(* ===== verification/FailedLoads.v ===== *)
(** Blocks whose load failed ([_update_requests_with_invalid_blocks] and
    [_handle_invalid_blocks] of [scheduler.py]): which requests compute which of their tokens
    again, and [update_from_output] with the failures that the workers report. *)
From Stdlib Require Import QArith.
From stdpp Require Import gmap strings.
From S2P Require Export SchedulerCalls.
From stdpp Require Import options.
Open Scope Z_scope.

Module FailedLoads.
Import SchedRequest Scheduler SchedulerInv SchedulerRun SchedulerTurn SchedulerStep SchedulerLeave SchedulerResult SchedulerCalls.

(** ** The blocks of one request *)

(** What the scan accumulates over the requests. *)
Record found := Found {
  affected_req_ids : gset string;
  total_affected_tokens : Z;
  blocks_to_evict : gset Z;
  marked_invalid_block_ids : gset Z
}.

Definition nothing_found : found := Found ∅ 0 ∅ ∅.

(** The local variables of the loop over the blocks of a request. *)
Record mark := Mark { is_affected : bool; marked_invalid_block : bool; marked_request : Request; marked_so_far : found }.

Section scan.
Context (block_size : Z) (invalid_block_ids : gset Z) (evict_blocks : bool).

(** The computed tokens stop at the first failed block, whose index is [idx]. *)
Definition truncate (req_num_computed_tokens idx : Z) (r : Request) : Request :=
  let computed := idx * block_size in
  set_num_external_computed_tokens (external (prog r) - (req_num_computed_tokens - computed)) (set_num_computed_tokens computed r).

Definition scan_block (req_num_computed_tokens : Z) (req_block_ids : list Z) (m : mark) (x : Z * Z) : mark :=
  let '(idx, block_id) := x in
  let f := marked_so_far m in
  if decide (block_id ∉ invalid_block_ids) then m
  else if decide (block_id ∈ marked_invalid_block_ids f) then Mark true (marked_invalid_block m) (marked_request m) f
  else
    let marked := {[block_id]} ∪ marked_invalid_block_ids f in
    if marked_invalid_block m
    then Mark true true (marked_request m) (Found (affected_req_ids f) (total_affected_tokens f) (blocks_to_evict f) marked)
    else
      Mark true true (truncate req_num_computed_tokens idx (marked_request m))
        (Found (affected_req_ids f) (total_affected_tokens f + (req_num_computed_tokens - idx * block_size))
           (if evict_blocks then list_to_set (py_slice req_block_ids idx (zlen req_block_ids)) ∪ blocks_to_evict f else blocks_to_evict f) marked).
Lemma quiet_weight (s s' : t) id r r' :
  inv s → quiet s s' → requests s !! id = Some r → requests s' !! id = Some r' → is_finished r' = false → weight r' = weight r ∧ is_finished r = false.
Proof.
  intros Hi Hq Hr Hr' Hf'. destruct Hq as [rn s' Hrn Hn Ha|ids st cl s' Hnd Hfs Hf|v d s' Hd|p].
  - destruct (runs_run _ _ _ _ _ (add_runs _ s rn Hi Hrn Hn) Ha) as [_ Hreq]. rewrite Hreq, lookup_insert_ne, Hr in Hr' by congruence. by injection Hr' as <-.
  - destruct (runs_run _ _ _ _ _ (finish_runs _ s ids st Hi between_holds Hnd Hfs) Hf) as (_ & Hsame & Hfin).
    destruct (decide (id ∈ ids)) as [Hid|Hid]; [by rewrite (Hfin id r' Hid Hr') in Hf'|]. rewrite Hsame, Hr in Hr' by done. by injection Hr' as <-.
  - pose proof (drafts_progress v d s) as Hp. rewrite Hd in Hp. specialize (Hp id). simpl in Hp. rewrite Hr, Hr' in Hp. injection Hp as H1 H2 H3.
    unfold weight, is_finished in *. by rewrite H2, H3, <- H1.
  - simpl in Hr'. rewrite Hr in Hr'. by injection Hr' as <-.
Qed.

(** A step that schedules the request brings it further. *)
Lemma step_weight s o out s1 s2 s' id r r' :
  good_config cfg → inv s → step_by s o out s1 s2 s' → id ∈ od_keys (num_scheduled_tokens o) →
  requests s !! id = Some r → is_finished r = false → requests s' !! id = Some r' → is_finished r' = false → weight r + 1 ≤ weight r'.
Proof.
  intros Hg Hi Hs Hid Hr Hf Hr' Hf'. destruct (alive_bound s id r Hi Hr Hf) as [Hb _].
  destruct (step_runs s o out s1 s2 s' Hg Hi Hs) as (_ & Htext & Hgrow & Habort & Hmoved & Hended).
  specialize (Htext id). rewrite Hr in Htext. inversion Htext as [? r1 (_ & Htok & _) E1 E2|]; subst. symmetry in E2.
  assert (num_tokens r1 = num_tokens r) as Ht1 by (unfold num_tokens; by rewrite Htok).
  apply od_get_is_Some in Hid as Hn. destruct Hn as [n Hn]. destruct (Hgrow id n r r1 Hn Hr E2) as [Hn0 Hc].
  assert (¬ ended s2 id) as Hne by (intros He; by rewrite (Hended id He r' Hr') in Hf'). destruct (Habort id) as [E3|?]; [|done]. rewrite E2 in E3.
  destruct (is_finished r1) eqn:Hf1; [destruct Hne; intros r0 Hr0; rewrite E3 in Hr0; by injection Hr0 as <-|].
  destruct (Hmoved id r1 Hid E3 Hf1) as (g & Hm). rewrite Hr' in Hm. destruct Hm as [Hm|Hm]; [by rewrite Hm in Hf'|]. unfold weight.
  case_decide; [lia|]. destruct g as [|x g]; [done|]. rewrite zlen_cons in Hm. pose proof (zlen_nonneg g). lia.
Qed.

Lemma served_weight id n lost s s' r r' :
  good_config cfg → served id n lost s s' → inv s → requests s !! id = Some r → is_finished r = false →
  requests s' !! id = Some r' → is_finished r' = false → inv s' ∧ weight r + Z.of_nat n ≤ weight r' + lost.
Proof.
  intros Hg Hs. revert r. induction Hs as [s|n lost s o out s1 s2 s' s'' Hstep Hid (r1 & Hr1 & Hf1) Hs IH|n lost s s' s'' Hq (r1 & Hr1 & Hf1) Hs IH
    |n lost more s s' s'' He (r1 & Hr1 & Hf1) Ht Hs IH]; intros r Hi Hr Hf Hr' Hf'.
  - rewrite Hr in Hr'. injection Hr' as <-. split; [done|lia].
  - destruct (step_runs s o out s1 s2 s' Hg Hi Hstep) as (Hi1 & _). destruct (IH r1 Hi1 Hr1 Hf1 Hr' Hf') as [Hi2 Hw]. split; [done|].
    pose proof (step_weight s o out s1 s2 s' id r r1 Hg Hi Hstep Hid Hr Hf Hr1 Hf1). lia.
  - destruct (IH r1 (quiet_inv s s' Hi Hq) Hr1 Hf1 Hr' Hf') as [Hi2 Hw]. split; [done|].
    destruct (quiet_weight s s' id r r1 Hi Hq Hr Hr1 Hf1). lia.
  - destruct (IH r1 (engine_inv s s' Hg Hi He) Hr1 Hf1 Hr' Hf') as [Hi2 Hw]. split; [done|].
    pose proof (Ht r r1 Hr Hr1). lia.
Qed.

★ ★ ★ ★

ASSIGNED TASK —
Return all of the listing above exactly, leaving nothing out.

OUTPUT FOR THIS EXERCISE —
(* ===== verification/FailedLoads.v ===== *)
(** Blocks whose load failed ([_update_requests_with_invalid_blocks] and
    [_handle_invalid_blocks] of [scheduler.py]): which requests compute which of their tokens
    again, and [update_from_output] with the failures that the workers report. *)
From Stdlib Require Import QArith.
From stdpp Require Import gmap strings.
From S2P Require Export SchedulerCalls.
From stdpp Require Import options.
Open Scope Z_scope.

Module FailedLoads.
Import SchedRequest Scheduler SchedulerInv SchedulerRun SchedulerTurn SchedulerStep SchedulerLeave SchedulerResult SchedulerCalls.

(** ** The blocks of one request *)

(** What the scan accumulates over the requests. *)
Record found := Found {
  affected_req_ids : gset string;
  total_affected_tokens : Z;
  blocks_to_evict : gset Z;
  marked_invalid_block_ids : gset Z
}.

Definition nothing_found : found := Found ∅ 0 ∅ ∅.

(** The local variables of the loop over the blocks of a request. *)
Record mark := Mark { is_affected : bool; marked_invalid_block : bool; marked_request : Request; marked_so_far : found }.

Section scan.
Context (block_size : Z) (invalid_block_ids : gset Z) (evict_blocks : bool).

(** The computed tokens stop at the first failed block, whose index is [idx]. *)
Definition truncate (req_num_computed_tokens idx : Z) (r : Request) : Request :=
  let computed := idx * block_size in
  set_num_external_computed_tokens (external (prog r) - (req_num_computed_tokens - computed)) (set_num_computed_tokens computed r).

Definition scan_block (req_num_computed_tokens : Z) (req_block_ids : list Z) (m : mark) (x : Z * Z) : mark :=
  let '(idx, block_id) := x in
  let f := marked_so_far m in
  if decide (block_id ∉ invalid_block_ids) then m
  else if decide (block_id ∈ marked_invalid_block_ids f) then Mark true (marked_invalid_block m) (marked_request m) f
  else
    let marked := {[block_id]} ∪ marked_invalid_block_ids f in
    if marked_invalid_block m
    then Mark true true (marked_request m) (Found (affected_req_ids f) (total_affected_tokens f) (blocks_to_evict f) marked)
    else
      Mark true true (truncate req_num_computed_tokens idx (marked_request m))
        (Found (affected_req_ids f) (total_affected_tokens f + (req_num_computed_tokens - idx * block_size))
           (if evict_blocks then list_to_set (py_slice req_block_ids idx (zlen req_block_ids)) ∪ blocks_to_evict f else blocks_to_evict f) marked).
Lemma quiet_weight (s s' : t) id r r' :
  inv s → quiet s s' → requests s !! id = Some r → requests s' !! id = Some r' → is_finished r' = false → weight r' = weight r ∧ is_finished r = false.
Proof.
  intros Hi Hq Hr Hr' Hf'. destruct Hq as [rn s' Hrn Hn Ha|ids st cl s' Hnd Hfs Hf|v d s' Hd|p].
  - destruct (runs_run _ _ _ _ _ (add_runs _ s rn Hi Hrn Hn) Ha) as [_ Hreq]. rewrite Hreq, lookup_insert_ne, Hr in Hr' by congruence. by injection Hr' as <-.
  - destruct (runs_run _ _ _ _ _ (finish_runs _ s ids st Hi between_holds Hnd Hfs) Hf) as (_ & Hsame & Hfin).
    destruct (decide (id ∈ ids)) as [Hid|Hid]; [by rewrite (Hfin id r' Hid Hr') in Hf'|]. rewrite Hsame, Hr in Hr' by done. by injection Hr' as <-.
  - pose proof (drafts_progress v d s) as Hp. rewrite Hd in Hp. specialize (Hp id). simpl in Hp. rewrite Hr, Hr' in Hp. injection Hp as H1 H2 H3.
    unfold weight, is_finished in *. by rewrite H2, H3, <- H1.
  - simpl in Hr'. rewrite Hr in Hr'. by injection Hr' as <-.
Qed.

(** A step that schedules the request brings it further. *)
Lemma step_weight s o out s1 s2 s' id r r' :
  good_config cfg → inv s → step_by s o out s1 s2 s' → id ∈ od_keys (num_scheduled_tokens o) →
  requests s !! id = Some r → is_finished r = false → requests s' !! id = Some r' → is_finished r' = false → weight r + 1 ≤ weight r'.
Proof.
  intros Hg Hi Hs Hid Hr Hf Hr' Hf'. destruct (alive_bound s id r Hi Hr Hf) as [Hb _].
  destruct (step_runs s o out s1 s2 s' Hg Hi Hs) as (_ & Htext & Hgrow & Habort & Hmoved & Hended).
  specialize (Htext id). rewrite Hr in Htext. inversion Htext as [? r1 (_ & Htok & _) E1 E2|]; subst. symmetry in E2.
  assert (num_tokens r1 = num_tokens r) as Ht1 by (unfold num_tokens; by rewrite Htok).
  apply od_get_is_Some in Hid as Hn. destruct Hn as [n Hn]. destruct (Hgrow id n r r1 Hn Hr E2) as [Hn0 Hc].
  assert (¬ ended s2 id) as Hne by (intros He; by rewrite (Hended id He r' Hr') in Hf'). destruct (Habort id) as [E3|?]; [|done]. rewrite E2 in E3.
  destruct (is_finished r1) eqn:Hf1; [destruct Hne; intros r0 Hr0; rewrite E3 in Hr0; by injection Hr0 as <-|].
  destruct (Hmoved id r1 Hid E3 Hf1) as (g & Hm). rewrite Hr' in Hm. destruct Hm as [Hm|Hm]; [by rewrite Hm in Hf'|]. unfold weight.
  case_decide; [lia|]. destruct g as [|x g]; [done|]. rewrite zlen_cons in Hm. pose proof (zlen_nonneg g). lia.
Qed.

Lemma served_weight id n lost s s' r r' :
  good_config cfg → served id n lost s s' → inv s → requests s !! id = Some r → is_finished r = false →
  requests s' !! id = Some r' → is_finished r' = false → inv s' ∧ weight r + Z.of_nat n ≤ weight r' + lost.
Proof.
  intros Hg Hs. revert r. induction Hs as [s|n lost s o out s1 s2 s' s'' Hstep Hid (r1 & Hr1 & Hf1) Hs IH|n lost s s' s'' Hq (r1 & Hr1 & Hf1) Hs IH
    |n lost more s s' s'' He (r1 & Hr1 & Hf1) Ht Hs IH]; intros r Hi Hr Hf Hr' Hf'.
  - rewrite Hr in Hr'. injection Hr' as <-. split; [done|lia].
  - destruct (step_runs s o out s1 s2 s' Hg Hi Hstep) as (Hi1 & _). destruct (IH r1 Hi1 Hr1 Hf1 Hr' Hf') as [Hi2 Hw]. split; [done|].
    pose proof (step_weight s o out s1 s2 s' id r r1 Hg Hi Hstep Hid Hr Hf Hr1 Hf1). lia.
  - destruct (IH r1 (quiet_inv s s' Hi Hq) Hr1 Hf1 Hr' Hf') as [Hi2 Hw]. split; [done|].
    destruct (quiet_weight s s' id r r1 Hi Hq Hr Hr1 Hf1). lia.
  - destruct (IH r1 (engine_inv s s' Hg Hi He) Hr1 Hf1 Hr' Hf') as [Hi2 Hw]. split; [done|].
    pose proof (Ht r r1 Hr Hr1). lia.
Qed.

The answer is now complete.